EXERCISE INSTRUCTIONS
Once the line with "pose proof (send_op_step" is found in the entries below, repeat it and each following line exactly, up to and including the line with "assert (Forall is_answer". Add no other lines.

================================

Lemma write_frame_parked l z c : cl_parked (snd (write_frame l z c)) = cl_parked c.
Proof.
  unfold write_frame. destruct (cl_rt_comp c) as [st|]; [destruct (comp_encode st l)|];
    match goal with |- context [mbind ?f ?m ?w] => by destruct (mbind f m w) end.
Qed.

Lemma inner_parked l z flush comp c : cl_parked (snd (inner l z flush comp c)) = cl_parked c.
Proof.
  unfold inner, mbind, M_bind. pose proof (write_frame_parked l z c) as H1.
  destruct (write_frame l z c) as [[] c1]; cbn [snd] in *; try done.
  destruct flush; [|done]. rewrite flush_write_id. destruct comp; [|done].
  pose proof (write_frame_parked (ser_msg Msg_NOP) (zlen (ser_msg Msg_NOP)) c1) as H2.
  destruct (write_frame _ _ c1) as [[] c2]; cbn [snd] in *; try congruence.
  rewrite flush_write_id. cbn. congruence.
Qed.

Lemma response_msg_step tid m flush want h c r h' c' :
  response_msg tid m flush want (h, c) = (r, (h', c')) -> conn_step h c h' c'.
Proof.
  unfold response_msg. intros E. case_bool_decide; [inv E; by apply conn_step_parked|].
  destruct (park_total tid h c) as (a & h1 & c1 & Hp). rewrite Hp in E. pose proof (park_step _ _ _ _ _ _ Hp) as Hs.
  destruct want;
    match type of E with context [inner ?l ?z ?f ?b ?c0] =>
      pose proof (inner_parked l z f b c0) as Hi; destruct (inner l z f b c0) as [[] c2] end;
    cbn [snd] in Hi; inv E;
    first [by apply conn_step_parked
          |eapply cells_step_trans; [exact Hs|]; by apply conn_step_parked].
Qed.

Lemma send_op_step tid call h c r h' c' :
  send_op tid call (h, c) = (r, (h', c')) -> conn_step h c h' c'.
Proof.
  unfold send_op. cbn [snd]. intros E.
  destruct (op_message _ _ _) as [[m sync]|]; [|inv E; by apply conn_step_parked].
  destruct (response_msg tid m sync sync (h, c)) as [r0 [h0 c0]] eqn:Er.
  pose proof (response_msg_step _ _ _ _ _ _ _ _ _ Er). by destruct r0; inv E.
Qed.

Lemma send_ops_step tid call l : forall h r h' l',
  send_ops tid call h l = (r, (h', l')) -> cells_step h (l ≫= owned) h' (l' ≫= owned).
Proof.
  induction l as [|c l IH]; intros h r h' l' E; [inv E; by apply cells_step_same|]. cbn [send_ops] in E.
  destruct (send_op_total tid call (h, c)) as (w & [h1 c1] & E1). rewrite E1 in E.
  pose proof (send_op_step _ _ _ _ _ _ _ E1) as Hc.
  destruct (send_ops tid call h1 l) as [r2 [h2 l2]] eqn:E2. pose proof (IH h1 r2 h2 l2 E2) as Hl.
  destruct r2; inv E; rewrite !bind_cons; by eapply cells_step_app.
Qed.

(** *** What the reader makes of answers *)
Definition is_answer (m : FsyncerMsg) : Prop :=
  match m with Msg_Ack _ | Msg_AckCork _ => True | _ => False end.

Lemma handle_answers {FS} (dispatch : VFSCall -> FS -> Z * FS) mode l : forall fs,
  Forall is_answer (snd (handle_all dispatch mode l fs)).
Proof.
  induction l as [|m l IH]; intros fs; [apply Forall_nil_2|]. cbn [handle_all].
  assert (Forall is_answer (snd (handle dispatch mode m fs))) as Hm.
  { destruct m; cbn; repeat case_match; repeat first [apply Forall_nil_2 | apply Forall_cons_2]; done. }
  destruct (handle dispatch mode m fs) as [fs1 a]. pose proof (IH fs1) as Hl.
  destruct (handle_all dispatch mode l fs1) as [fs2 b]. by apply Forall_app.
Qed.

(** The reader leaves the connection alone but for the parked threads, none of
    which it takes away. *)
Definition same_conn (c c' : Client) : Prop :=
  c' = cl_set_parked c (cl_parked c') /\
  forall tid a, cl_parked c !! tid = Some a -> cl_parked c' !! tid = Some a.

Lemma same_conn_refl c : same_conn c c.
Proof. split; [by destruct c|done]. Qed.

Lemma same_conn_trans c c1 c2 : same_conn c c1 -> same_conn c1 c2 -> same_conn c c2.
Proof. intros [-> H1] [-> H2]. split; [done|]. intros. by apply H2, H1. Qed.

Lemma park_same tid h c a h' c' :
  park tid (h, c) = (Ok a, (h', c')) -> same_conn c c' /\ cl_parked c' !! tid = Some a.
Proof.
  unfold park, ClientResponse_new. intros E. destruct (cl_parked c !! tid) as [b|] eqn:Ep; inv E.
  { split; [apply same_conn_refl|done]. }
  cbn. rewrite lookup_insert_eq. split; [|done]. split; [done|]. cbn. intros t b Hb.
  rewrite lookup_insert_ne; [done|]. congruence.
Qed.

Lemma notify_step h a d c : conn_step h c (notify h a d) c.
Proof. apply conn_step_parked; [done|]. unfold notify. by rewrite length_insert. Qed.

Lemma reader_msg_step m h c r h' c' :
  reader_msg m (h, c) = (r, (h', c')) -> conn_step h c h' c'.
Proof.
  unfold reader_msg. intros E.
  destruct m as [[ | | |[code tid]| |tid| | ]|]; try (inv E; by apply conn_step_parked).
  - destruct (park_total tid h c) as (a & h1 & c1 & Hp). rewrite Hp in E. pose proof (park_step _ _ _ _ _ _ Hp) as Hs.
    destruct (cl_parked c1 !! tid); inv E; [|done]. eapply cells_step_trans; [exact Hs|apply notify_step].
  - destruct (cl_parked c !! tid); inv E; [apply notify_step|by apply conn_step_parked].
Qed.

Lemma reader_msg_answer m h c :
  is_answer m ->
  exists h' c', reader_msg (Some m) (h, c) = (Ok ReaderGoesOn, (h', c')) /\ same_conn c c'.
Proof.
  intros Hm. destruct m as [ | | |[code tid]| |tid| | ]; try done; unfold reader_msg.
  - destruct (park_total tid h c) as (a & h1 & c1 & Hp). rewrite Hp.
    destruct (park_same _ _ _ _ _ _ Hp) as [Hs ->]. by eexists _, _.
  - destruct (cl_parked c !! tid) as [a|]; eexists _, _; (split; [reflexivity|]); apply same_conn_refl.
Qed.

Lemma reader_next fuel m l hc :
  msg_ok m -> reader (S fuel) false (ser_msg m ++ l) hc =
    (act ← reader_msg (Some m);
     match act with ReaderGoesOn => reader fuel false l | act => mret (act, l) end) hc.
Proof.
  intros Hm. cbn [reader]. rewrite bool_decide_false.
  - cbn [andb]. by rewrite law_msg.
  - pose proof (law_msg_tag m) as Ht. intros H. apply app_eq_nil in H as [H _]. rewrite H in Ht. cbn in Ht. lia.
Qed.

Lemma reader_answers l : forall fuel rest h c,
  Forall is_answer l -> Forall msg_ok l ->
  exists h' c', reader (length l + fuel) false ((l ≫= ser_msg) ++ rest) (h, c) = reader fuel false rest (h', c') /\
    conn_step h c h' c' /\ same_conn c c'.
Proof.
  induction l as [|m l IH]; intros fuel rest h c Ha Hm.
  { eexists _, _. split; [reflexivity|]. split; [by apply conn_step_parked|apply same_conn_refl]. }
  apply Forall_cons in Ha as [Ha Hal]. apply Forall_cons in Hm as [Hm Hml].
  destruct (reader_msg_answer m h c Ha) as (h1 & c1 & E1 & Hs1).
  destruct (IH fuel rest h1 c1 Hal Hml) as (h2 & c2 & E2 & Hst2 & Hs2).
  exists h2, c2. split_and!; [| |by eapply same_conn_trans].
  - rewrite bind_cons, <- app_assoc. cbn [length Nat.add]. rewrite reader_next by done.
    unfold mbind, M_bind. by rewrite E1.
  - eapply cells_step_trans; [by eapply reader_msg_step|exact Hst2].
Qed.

================================

OUTPUT BELOW
  pose proof (send_op_step _ _ _ _ _ _ _ E1) as Hc.
  destruct (send_ops tid call h1 l) as [r2 [h2 l2]] eqn:E2. pose proof (IH h1 r2 h2 l2 E2) as Hl.
  destruct r2; inv E; rewrite !bind_cons; by eapply cells_step_app.
Qed.

(** *** What the reader makes of answers *)
Definition is_answer (m : FsyncerMsg) : Prop :=
  match m with Msg_Ack _ | Msg_AckCork _ => True | _ => False end.

Lemma handle_answers {FS} (dispatch : VFSCall -> FS -> Z * FS) mode l : forall fs,
  Forall is_answer (snd (handle_all dispatch mode l fs)).
Proof.
  induction l as [|m l IH]; intros fs; [apply Forall_nil_2|]. cbn [handle_all].
  assert (Forall is_answer (snd (handle dispatch mode m fs))) as Hm.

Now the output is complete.